» What you need to do:
Print only the lines that begin at the line containing "by destruct (json_loads" and end at the last line of the material, both included, without any change.

-------

(** X5. An exception of the transport during [set_device] comes out as
    [RequestError] wrapping it when it is a [RequestException], and as it is
    otherwise. *)
Theorem set_device_transport_raises (self : Session) (id : string)
    (kwargs : list (string * pyobj)) (e : exn) (transport : Transport) :
  requests_send (_session self)
    (control_request id (build_payload kwargs) (_verifySsl self)) = (Raise e, transport) →
  (set_device id kwargs self).1 =
  Raise match e with RequestException _ => RequestError e | _ => e end.
Proof. intros Hsend. run. rewrite Hsend. by destruct e. Qed.

(** X6. [login] succeeds exactly when the transport answers with a status
    from 200 to 299; the body of that answer is not looked at. *)
Theorem login_succeeds_iff (self : Session) :
  (login self).1 = Return tt ↔
  ∃ response transport,
    requests_send (_session self)
      (login_request (login_payload (_username self) (_password self)) (_verifySsl self)) =
      (Return response, transport) ∧
    200 ≤ status_code response ≤ 299.
Proof.
  setoid_rewrite <- status_2xx.
  destruct (requests_send (_session self)
              (login_request (login_payload (_username self) (_password self))
                 (_verifySsl self))) as [[response|e] transport] eqn:Hsend.
  - destruct (2 =? status_code response / 100) eqn:Hgate.
    + split; [|intros _; run; rewrite Hsend; simpl; by gate Hgate].
      intros _. exists response, transport. split; [done|]. by apply Z.eqb_eq in Hgate.
    + split.
      * run. rewrite Hsend. simpl. gate Hgate.
        by destruct (json_loads (text response)).
      * intros (response' & transport' & [= <- <-] & Hstatus%Z.eqb_eq).
        rewrite Z.eqb_sym in Hstatus. congruence.
  - split.
    + run. rewrite Hsend. by destruct e.
    + by intros (response' & transport' & [=] & _).
Qed.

-------

» Response to this task:
        by destruct (json_loads (text response)).
      * intros (response' & transport' & [= <- <-] & Hstatus%Z.eqb_eq).
        rewrite Z.eqb_sym in Hstatus. congruence.
  - split.
    + run. rewrite Hsend. by destruct e.
    + by intros (response' & transport' & [=] & _).
Qed.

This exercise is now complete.